Abnormal heat, droughts, floods and other extreme weather events in Europe are directly related to deviations from the “routes” of high-altitude jet streams in the troposphere over the North Atlantic, climatologists found. In particular, the deflection of the jets to the north leads to droughts in northwestern Europe, and a deviation to the south – to fires in south-eastern Europe. Especially this effect has become noticeable since the 60s of the XX century, when the frequency of such events has greatly increased, scientists write in an article published in Nature Communications.
High-altitude jet streams – winds with high velocities (more than 25 meters per second) – are observed in the upper layers of the troposphere, at altitudes from 5 to 16 kilometers. They affect the formation of weather and climate on a global scale.
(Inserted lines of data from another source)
(** ** Further observations *)

(** Lines 98-99 on one streamer object: the balance and the online flag
    the collaborator stores for its channel. *)
Definition refreshed (E : Env) (s : Streamer) : Streamer :=
  with_online (streamer_online E (channel_id s))
    (with_channel_points (channel_points_context E (channel_id s)) s).

(** The objects the snapshot refers to, in order. *)
Definition snapshot_streamers (w : World) : list Streamer :=
  omap (fun o => heap w !! o) (original_streamers (self w)).

Definition recaps_of (tr : list event) : list (string * string) :=
  omap (fun e => match e with
                 | LogRecap event_id recap => Some (event_id, recap)
                 | _ => None
                 end) tr.

Definition histories_of (tr : list event) : list Streamer :=
  omap (fun e => match e with LogHistory s => Some s | _ => None end) tr.

Definition bet_settings_of (tr : list event) : list BetSettings :=
  omap (fun e => match e with LogBetSettings b => Some b | _ => None end) tr.

Definition has_history (s : Streamer) : bool :=
  match history s with [] => false | _ => true end.

(** The number of topics lines 125-148 build for a registry of [n]
    streamers. *)
Definition topic_count (m : Miner) (n : nat) : nat :=
  (1 + Nat.b2n (make_predictions m)
   + n * (1 + Nat.b2n (follow_raid m) + Nat.b2n (make_predictions m)))%nat.

(** ** Sample data: one account, two known channels *)

Definition demo_env : Env :=
  {| get_channel_id := fun n =>
       if String.eqb n "alice" then Some 123
       else if String.eqb n "Alice " then Some 123
       else if String.eqb n "bob" then Some 456
       else None;
     channel_points_context := fun id => if Z.eqb id 123 then 500 else 70;
     streamer_online := fun id => Z.eqb id 123;
     get_user_id := 999;
     get_auth_token := "token";
     uuid4 := "session-1";
     configure_loggers := fun _ _ => Some "logs/me.log";
     twitch_running_default := true;
     jitter_ms := 500;
     quit_error := None;
     pool_end_error := None |}.

(** The same collaborators, with a browser whose [quit] fails. *)
Definition broken_quit_env : Env :=
  {| get_channel_id := get_channel_id demo_env;
     channel_points_context := channel_points_context demo_env;
     streamer_online := streamer_online demo_env;
     get_user_id := 999;
     get_auth_token := "token";
     uuid4 := "session-1";
     configure_loggers := fun _ _ => Some "logs/me.log";
     twitch_running_default := true;
     jitter_ms := 500;
     quit_error := Some (WebDriverException "chrome not reachable");
     pool_end_error := None |}.

(** A miner straight out of [__init__], betting and raid-following on. *)
Definition fresh : World := init demo_env "me" true true "" "" "bets" 1000.

(** The same miner once [run] waits in its loop. *)
Definition demo_names : list string := ["alice"; "ghost"; "bob"].

Definition waiting : World := exec (start_session demo_env demo_names) fresh.

(** A miner between lines 110 and 118 of [run]: the browser exists, the
    pool does not yet. *)
Definition browser_only : World :=
  on_self (set_twitch_browser (Some
    {| tb_auth_token := "token"; tb_session_id := "session-1";
       tb_settings := "" |})) fresh.

(** A miner with betting and raid-following switched off. *)
Definition plain : World := init demo_env "me" false false "" "" "bets" 1000.

Definition quiet_tick : tick := {| arrivals := []; action := Quiet |}.

Definition signal_tick : tick := {| arrivals := []; action := Signal 0 |}.

Definition flag_tick : tick := {| arrivals := []; action := FlagCleared |}.



(** The world after one balance change for channel 123 has arrived. *)
Definition after_points : World :=
  deliver [PointsChanged 123 540 "WATCH" 40] waiting.

Definition points_tick : tick :=
  {| arrivals := [PointsChanged 123 540 "WATCH" 40]; action := Quiet |}.

(** ** Basic facts about the monad and the world transformers *)

Ltac unfold_monad :=
  unfold mbind, M_bind, mret, M_ret, emit, assign, modify, gets, raise,
    when, exec, result in *.

Lemma bind_ret {A B} (c : M A) (f : A -> M B) (w w' : World) (a : A) :
  c w = (Ret a, w') -> (c ≫= f) w = f a w'.
Proof. intros H. unfold mbind, M_bind. by rewrite H. Qed.

Lemma bind_raise {A B} (c : M A) (f : A -> M B) (w w' : World) (e : exn) :
  c w = (Raise e, w') -> (c ≫= f) w = (Raise e, w').
Proof. intros H. unfold mbind, M_bind. by rewrite H. Qed.

Lemma record_all_nil w : record_all [] w = w.
Proof. destruct w; unfold record_all; simpl. by rewrite app_nil_r. Qed.

Lemma record_all_app evs1 evs2 w :
  record_all evs2 (record_all evs1 w) = record_all (evs1 ++ evs2) w.
Proof. unfold record_all; simpl. by rewrite app_assoc. Qed.

Lemma record_record_all e w : record e w = record_all [e] w.
Proof. reflexivity. Qed.

Lemma for_each_pure {A} (body : A -> M unit) (f : A -> World -> World)
    (l : list A) (w : World) :
  (forall x w', body x w' = (Ret tt, f x w')) ->
  for_each l body w = (Ret tt, foldl (fun w' x => f x w') w l).
Proof.
  intros Hbody. revert w.
  induction l as [|x l IH]; intros w; simpl; [done|].
  unfold mbind, M_bind. by rewrite Hbody, IH.
Qed.

Lemma foldl_record {A} (g : A -> event) (l : list A) (w : World) :
  foldl (fun w' x => record (g x) w') w l = record_all (map g l) w.
Proof.
  revert w. induction l as [|x l IH]; intros w; simpl.
  - by rewrite record_all_nil.
  - rewrite IH, record_record_all, record_all_app. done.
Qed.

Lemma events_of_app {A} (c : M A) (w : World) (evs : list event) :
  trace (exec c w) = trace w ++ evs -> events_of c w = evs.
Proof. intros H. unfold events_of. rewrite H. apply drop_app_length. Qed.

Lemma when_pure (b : bool) (c : M unit) (w : World) :
  result c w = Ret tt ->
  when b c w = (Ret tt, if b then exec c w else w).
Proof.
  unfold result, exec. intros H. destruct b; simpl; [|reflexivity].
  destruct (c w) as [o w']. simpl in *. by subst.
Qed.

(** Equal worlds up to the association of the trace. *)
Ltac trace_eq :=
  unfold mret, M_ret, emit, modify, record, record_all; simpl;
  repeat (progress (rewrite <- ?app_assoc; simpl));
  rewrite ?app_nil_r; reflexivity.

(** One primitive step of a sequence. *)
Ltac step := erewrite bind_ret by reflexivity.

Section Session.

Variable E : Env.

Lemma resolve_loop (names : list string) (w : World) :
  for_each names (fun streamer_username =>
    sleep_jitter E ;;
    let _ := strip (lower streamer_username) in
    try_except
      (channel_id ← twitch_get_channel_id E streamer_username ;
       streamer ← alloc (new_Streamer streamer_username channel_id) ;
       assign (fun m => set_streamers (streamers m ++ [streamer]) m))
      (fun e => match e with
                | StreamerDoesNotExistException => true
                | _ => false
                end)
      (emit (LogDoesNotExist streamer_username))) w
  = (Ret tt, resolve E names w).
Proof.
  apply (for_each_pure _ (resolve_one E)).
  intros n w'. unfold sleep_jitter, try_except, twitch_get_channel_id,
    resolve_one, alloc. unfold_monad. simpl.
  destruct (get_channel_id E n); reflexivity.
Qed.

Lemma load_loop (ls : list loc) (w : World) :
  for_each ls (fun streamer =>
    sleep_jitter E ;;
    load_channel_points_context E streamer ;;
    check_streamer_online E streamer) w
  = (Ret tt, load E ls w).
Proof. apply (for_each_pure _ (load_one E)). intros; reflexivity. Qed.

Lemma submit_loop (ts : list PubsubTopic) (w : World) :
  for_each ts (fun topic => emit (Submit topic)) w
  = (Ret tt, record_all (map Submit ts) w).
Proof.
  rewrite (for_each_pure _ (fun t => record (Submit t)))
    by (intros; reflexivity).
  by rewrite foldl_record.
Qed.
In particular, El Niño, the active phase of temperature and direction changes in the water currents in the Pacific, leads to the displacement of high-altitude jet streams, which in turn affects the distribution of tropical cyclones. And if the Pacific jet streams exert a greater influence on the American climate, the weather in Europe is more sensitive to a change in the direction of high-altitude flows in the polar region.
To study the possible relationship between climatic changes in Europe and the direction of the North Atlantic jet stream, a group of climatologists from the USA and Switzerland, led by Valerie Trouet of the University of Arizona, compared the anomalies of this stream with historical records of extreme weather events in Europe. To estimate the deviations of atmospheric fluxes, scientists used data obtained from annual rings on trees in the British Isles and in the northeastern Mediterranean.
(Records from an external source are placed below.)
Lemma lexFrom_step (st : LexState) (c : ascii) :
  charAt expression (lexOffset st) = Some c ->
  lexFrom expression st = lexFrom expression (lexStep expression st c).
Proof.
  intros H.
  pose proof (lexStep_progress st c H) as [Hlt Hle].
  pose proof (lexLoop_lexFrom (S (String.length expression)) st
                ltac:(lia)) as E.
  simpl in E. rewrite H in E.
  rewrite lexLoop_lexFrom in E by lia. congruence.
Qed.

Lemma lexRun_lexFrom :
  lexRun expression = Some (lexFrom expression (mkLexState 0 [] [])).
Proof. unfold lexRun. apply lexLoop_lexFrom. simpl. lia. Qed.

(** [lex] never runs out of fuel. *)
Lemma lex_terminates : lex expression <> Diverge.
Proof.
  unfold lex. rewrite lexRun_lexFrom.
  destruct (lexErrors _); discriminate.
Qed.

End LexerFacts.

(* ================================================================== *)
(** * Properties of the parser *)

Lemma bind_Ok {St A B} (m : M St A) (k : A -> M St B) (s : St) r :
  bind m k s = Ok r -> exists a s', m s = Ok (a, s') /\ k a s' = Ok r.
Proof.
  unfold bind. destruct (m s) as [[a s']| |]; intros H; try discriminate.
  eauto.
Qed.

Lemma bind_step {St A B} (m : M St A) (k : A -> M St B) (s s' : St) a :
  m s = Ok (a, s') -> bind m k s = k a s'.
Proof. unfold bind. now intros ->. Qed.

Lemma bind_defined {St A B} (m : M St A) (k : A -> M St B) (s : St) :
  bind m k s <> Diverge -> m s <> Diverge.
Proof. unfold bind. destruct (m s) as [[a s']| |]; congruence. Qed.

Create HintDb parser.

Section ParserFacts.

Variable tokens : list Token.


(** ** [current] only moves forward *)

Lemma forward_ret {A} (a : A) : forward tokens (ret a).
Proof. intros cur b cur' H. inversion H; subst. auto. Qed.

Lemma forward_throw {A} (e : Exception) : forward tokens (@throw nat A e).
Proof. intros cur b cur' H. discriminate. Qed.

Lemma forward_diverge {A} : forward tokens (@diverge nat A).
Proof. intros cur b cur' H. discriminate. Qed.

Lemma forward_bind {A B} (m : Parser A) (k : A -> Parser B) :
  forward tokens m -> (forall a, forward tokens (k a)) -> forward tokens (bind m k).
Proof.
  intros Hm Hk cur b cur' H.
  apply bind_Ok in H as (a & c & H1 & H2).
  apply Hm in H1. apply Hk in H2. intuition lia.
Qed.

Lemma peek_Ok (cur cur' : nat) (token : Token) :
  peek tokens cur = Ok (token, cur') ->
  nth_error tokens cur = Some token /\ cur' = cur.
Proof.
  unfold peek. destruct (nth_error tokens cur); intros H; inversion H; auto.
Qed.

Lemma advance_Ok (cur cur' : nat) (token : Token) :
  advance tokens cur = Ok (token, cur') ->
  nth_error tokens cur = Some token /\ cur' = S cur.
Proof.
  unfold advance. intros H. apply bind_Ok in H as (a & c & H1 & H2).
  apply peek_Ok in H1 as [H1 ->]. inversion H2; subst. auto.
Qed.

Lemma previous_Ok (cur cur' : nat) (token : Token) :
  previous tokens cur = Ok (token, cur') ->
  nth_error tokens (pred cur) = Some token /\ 0 < cur /\ cur' = cur.
Proof.
  unfold previous. destruct cur as [|c]; [discriminate|]. simpl.
  destruct (nth_error tokens c); intros H; inversion H; subst.
  repeat split; lia.
Qed.

Lemma match_Ok (types : list TokenType) (cur cur' : nat) (b : bool) :
  match_ tokens types cur = Ok (b, cur') ->
  exists token,
    nth_error tokens cur = Some token
    /\ b = includes types (type token)
    /\ cur' = if b then S cur else cur.
Proof.
  unfold match_. intros H. apply bind_Ok in H as (token & c & H1 & H2).
  apply peek_Ok in H1 as [H1 ->]. exists token.
  destruct (includes types (type token)).
  - apply bind_Ok in H2 as (t & c & H2 & H3).
    apply advance_Ok in H2 as [_ ->]. inversion H3; subst. auto.
  - inversion H2; subst. auto.
Qed.

Lemma expect_Ok (t : TokenType) (cur cur' : nat) (token : Token) :
  expect tokens t cur = Ok (token, cur') ->
  nth_error tokens cur = Some token
  /\ TokenType_eqb (type token) t = true
  /\ cur' = S cur.
Proof.
  unfold expect. intros H. apply bind_Ok in H as (tk & c & H1 & H2).
  apply peek_Ok in H1 as [H1 ->].
  destruct (TokenType_eqb (type tk) t) eqn:E; [|discriminate].
  apply advance_Ok in H2 as [H2 ->].
  assert (tk = token) by congruence. subst. auto.
Qed.

Lemma nth_error_bound {A} (l : list A) (n : nat) (x : A) :
  nth_error l n = Some x -> S n <= List.length l.
Proof. intros H. apply nth_error_Some. congruence. Qed.

Lemma forward_peek : forward tokens (peek tokens).
Proof. intros cur a cur' H. apply peek_Ok in H as [_ ->]. auto. Qed.

Lemma forward_advance : forward tokens (advance tokens).
Proof.
  intros cur a cur' H. apply advance_Ok in H as [H ->].
  apply nth_error_bound in H. lia.
Qed.

Lemma forward_previous : forward tokens (previous tokens).
Proof. intros cur a cur' H. apply previous_Ok in H as (_ & _ & ->). auto. Qed.

Lemma forward_nextType : forward tokens (nextType tokens).
Proof. intros cur a cur' H. inversion H; subst. auto. Qed.

Lemma forward_match (types : list TokenType) : forward tokens (match_ tokens types).
Proof.
  intros cur b cur' H. apply match_Ok in H as (token & H & _ & ->).
  apply nth_error_bound in H. destruct b; lia.
Qed.

Lemma forward_expect (t : TokenType) : forward tokens (expect tokens t).
Proof.
  intros cur a cur' H. apply expect_Ok in H as (H & _ & ->).
  apply nth_error_bound in H. lia.
Qed.

Lemma forward_literalOf (token : Token) : forward tokens (literalOf token).
Proof.
  unfold literalOf. destruct (literal token);
    [apply forward_ret | apply forward_throw].
Qed.

Lemma forward_asOperator (token : Token) : forward tokens (asOperator token).
Proof.
  unfold asOperator. destruct (type token);
    first [apply forward_ret | apply forward_throw].
Qed.

Lemma forward_asDiceModifier (token : Token) : forward tokens (asDiceModifier token).
Proof.
  unfold asDiceModifier. destruct (type token);
    first [apply forward_ret | apply forward_throw].
Qed.

Hint Resolve forward_ret forward_throw forward_diverge forward_peek
  forward_advance forward_previous forward_nextType forward_match
  forward_expect forward_literalOf forward_asOperator
  forward_asDiceModifier : parser.

(** Splits a goal [forward (x <- m ;; k)] along the binds and the tests. *)
Ltac forward_steps :=
  repeat first
    [ solve [auto with parser]
    | match goal with
      | |- forward _ (if ?b then _ else _) => destruct b
      end
    | match goal with
      | |- forward _ (bind _ _) => apply forward_bind; [ | intros ]
      end ].

Lemma forward_factorLoop (P : Parser ASTNode) :
  forward tokens P -> forall fuel expr, forward tokens (factorLoop tokens P fuel expr).
Proof.
  intros HP fuel. induction fuel as [|fuel IH]; intros expr;
    cbn [factorLoop]; forward_steps.
Qed.

Lemma forward_factor (P : Parser ASTNode) : forward tokens P -> forward tokens (factor tokens P).
Proof.
  intros HP. unfold factor. forward_steps. now apply forward_factorLoop.
Qed.

Lemma forward_termLoop (P : Parser ASTNode) :
  forward tokens P -> forall fuel expr, forward tokens (termLoop tokens P fuel expr).
Proof.
  intros HP fuel. pose proof (forward_factor P HP).
  induction fuel as [|fuel IH]; intros expr; cbn [termLoop]; forward_steps.
Qed.

Lemma forward_term (P : Parser ASTNode) : forward tokens P -> forward tokens (term tokens P).
Proof.
  intros HP. unfold term. pose proof (forward_factor P HP).
  forward_steps. now apply forward_termLoop.
Qed.

Lemma forward_dice (P : Parser ASTNode) : forward tokens P -> forward tokens (dice tokens P).
Proof. intros HP. unfold dice. forward_steps. Qed.

Lemma forward_primary (fuel : nat) : forward tokens (primary tokens fuel).
Proof.
  induction fuel as [|fuel IH]; cbn [primary]; [auto with parser|].
  pose proof (forward_dice _ IH). pose proof (forward_term _ IH).
  forward_steps.
Qed.

Hint Resolve forward_factorLoop forward_factor forward_termLoop
  forward_term forward_dice forward_primary : parser.

(** ** The parser has fuel enough *)

Lemma safe_weaken {A} (p : Parser A) (c c' : nat) :
  c <= c' -> safe tokens p c -> safe tokens p c'.
Proof. intros Hc Hp cur H1 H2. apply Hp; lia. Qed.

Lemma safe_ret {A} (a : A) (c : nat) : safe tokens (ret a) c.
Proof. intros cur _ _. discriminate. Qed.

Lemma safe_throw {A} (e : Exception) (c : nat) : safe tokens (@throw nat A e) c.
Proof. intros cur _ _. discriminate. Qed.

Lemma safe_peek (c : nat) : safe tokens (peek tokens) c.
Proof.
  intros cur _ _. unfold peek. destruct (nth_error tokens cur); discriminate.
Qed.

Lemma safe_previous (c : nat) : safe tokens (previous tokens) c.
Proof.
  intros cur _ _. unfold previous. destruct cur; [discriminate|].
  destruct (nth_error tokens cur); discriminate.
Qed.

Lemma safe_nextType (c : nat) : safe tokens (nextType tokens) c.
Proof. intros cur _ _. discriminate. Qed.

Lemma safe_advance (c : nat) : safe tokens (advance tokens) c.
Proof.
  intros cur _ _. unfold advance, bind, peek.
  destruct (nth_error tokens cur); discriminate.
Qed.

Lemma safe_match (types : list TokenType) (c : nat) :
  safe tokens (match_ tokens types) c.
Proof.
  intros cur _ _. unfold match_, bind, peek, advance, bind, peek.
  destruct (nth_error tokens cur) as [token|] eqn:E; [|discriminate].
  destruct (includes types (type token)); [|discriminate].
  rewrite E. discriminate.
Qed.

Lemma safe_expect (t : TokenType) (c : nat) : safe tokens (expect tokens t) c.
Proof.
  intros cur _ _. unfold expect, bind, peek, advance, bind, peek.
  destruct (nth_error tokens cur) as [token|] eqn:E; [|discriminate].
  destruct (TokenType_eqb (type token) t); [|discriminate].
  rewrite E. discriminate.
Qed.

Lemma safe_literalOf (token : Token) (c : nat) : safe tokens (literalOf token) c.
Proof.
  unfold literalOf. destruct (literal token);
    [apply safe_ret | apply safe_throw].
Qed.

Lemma safe_asOperator (token : Token) (c : nat) : safe tokens (asOperator token) c.
Proof.
  unfold asOperator. destruct (type token);
    first [apply safe_ret | apply safe_throw].
Qed.

Lemma safe_asDiceModifier (token : Token) (c : nat) :
  safe tokens (asDiceModifier token) c.
Proof.
  unfold asDiceModifier. destruct (type token);
    first [apply safe_ret | apply safe_throw].
Qed.

Lemma safe_bind {A B} (m : Parser A) (k : A -> Parser B) (c : nat) :
  safe tokens m c -> forward tokens m -> (forall a, safe tokens (k a) c) -> safe tokens (bind m k) c.
Proof.
  intros Hm Hf Hk cur H1 H2. unfold bind.
  destruct (m cur) as [[a cur']| |] eqn:E; [| discriminate |].
  - apply Hf in E as [E1 E2]. apply Hk; [lia | auto].
  - exfalso. now apply (Hm cur).
Qed.

(** After a token was consumed, what follows runs from [S c] on. *)
Lemma safe_bind_expect {B} (t : TokenType) (k : Token -> Parser B)
      (c : nat) :
  (forall a, safe tokens (k a) (S c)) -> safe tokens (bind (expect tokens t) k) c.
Proof.
  intros Hk cur H1 H2. unfold bind.
  destruct (expect tokens t cur) as [[a cur']| |] eqn:E; [| discriminate |].
  - apply expect_Ok in E as (E & _ & ->). apply nth_error_bound in E.
    apply Hk; lia.
  - exfalso. now apply (safe_expect t c cur).
Qed.

Lemma safe_bind_match {B} (types : list TokenType) (k : bool -> Parser B)
      (c : nat) :
  safe tokens (k true) (S c) -> safe tokens (k false) c -> safe tokens (bind (match_ tokens types) k) c.
Proof.
  intros Ht Hf cur H1 H2. unfold bind.
  destruct (match_ tokens types cur) as [[b cur']| |] eqn:E;
    [| discriminate |].
  - apply match_Ok in E as (token & E & _ & ->). apply nth_error_bound in E.
    destruct b; [apply Ht | apply Hf]; lia.
  - exfalso. now apply (safe_match types c cur).
Qed.

Hint Resolve safe_ret safe_throw safe_peek safe_previous safe_nextType
  safe_advance safe_match safe_expect safe_literalOf safe_asOperator
  safe_asDiceModifier : parser.

(** Splits a goal [safe (x <- m ;; k)] along the binds and the tests. *)
Ltac safe_steps :=
  repeat first
    [ solve [auto with parser]
    | match goal with
      | |- safe _ (if ?b then _ else _) _ => destruct b
      end
    | apply safe_bind_match
    | apply safe_bind_expect; intros
    | apply safe_bind; [ | | intros ] ].

Lemma safe_factorLoop (P : Parser ASTNode) :
  forward tokens P ->
  forall fuel c expr,
    List.length tokens <= fuel + c -> safe tokens P (S c) ->
    safe tokens (factorLoop tokens P fuel expr) c.
Proof.
  intros HP fuel. induction fuel as [|fuel IH]; intros c expr Hf Hs;
    cbn [factorLoop].
  - apply safe_bind_match; [|auto with parser].
    intros cur H1 H2. lia.
  - apply safe_bind_match; [|auto with parser].
    safe_steps. apply IH; [lia|]. eapply safe_weaken; [|exact Hs]. lia.
Qed.

Lemma safe_factor (P : Parser ASTNode) (c : nat) :
  forward tokens P -> safe tokens P c -> safe tokens (factor tokens P) c.
Proof.
  intros HP Hs. unfold factor. safe_steps.
  apply safe_factorLoop; [assumption | lia |].
  eapply safe_weaken; [|exact Hs]. lia.
Qed.

Lemma safe_termLoop (P : Parser ASTNode) :
  forward tokens P ->
  forall fuel c expr,
    List.length tokens <= fuel + c -> safe tokens P (S c) ->
    safe tokens (termLoop tokens P fuel expr) c.
Proof.
  intros HP fuel. induction fuel as [|fuel IH]; intros c expr Hf Hs;
    cbn [termLoop].
  - apply safe_bind_match; [|auto with parser].
    intros cur H1 H2. lia.
  - apply safe_bind_match; [|auto with parser].
    pose proof (safe_factor P (S c) HP Hs).
    safe_steps. apply IH; [lia|]. eapply safe_weaken; [|exact Hs]. lia.
Qed.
As a result, climatologists managed to restore information about the approximate direction and strength of the high-altitude jet stream every August, beginning in 1725. In some cases, the accuracy of this method was rather low, but in this way it was possible to obtain a qualitative picture in almost 300 years, during which no climatic observations were made. To obtain information on jet streams from 1978 to the present, scientists used data from modern meteorological measurements. The authors note that the maximum speed for the North Atlantic high-altitude jet stream in winter, but even for summer weather, it has a rather strong effect.
Scientists have shown that the correlation between the anomalies of atmospheric flows and extreme weather in Europe does exist. In particular, the deviation of the north-Atlantic jet stream to the north leads to droughts and anomalous heat in northwestern Europe, with rain and floods increasing in southeastern Europe during this period. At the same time, the shift of flows in the south direction, on the contrary, causes fires in south-eastern Europe and floods in the British Isles.
In addition, climatologists have found that since the 60s of the XX century, the frequency and amplitude of the oscillations of the direction of the polar jet stream have sharply increased. This has become one of the mechanisms to more and more often reach record temperatures in the summer, an increase in the number of fires and other manifestations of extremely hot weather.
Scientists note that polar jet streams (in particular the North Pacific stream), which combine into a single system with a North Atlantic stream, lead to a change in weather in North America. For example, their bias led to an increase in cold weather in the northern part of the continent and droughts in California.
If high-altitude jet streams in the Earth’s atmosphere can interfere with air travel and have a negative impact on the climate, then high-speed flows in the atmospheres of other celestial bodies have their shortcomings from the human point of view. In particular, jet streams on exoplanets conceal biomarkers from telescopes and prevent scientists from determining the presence of life on them.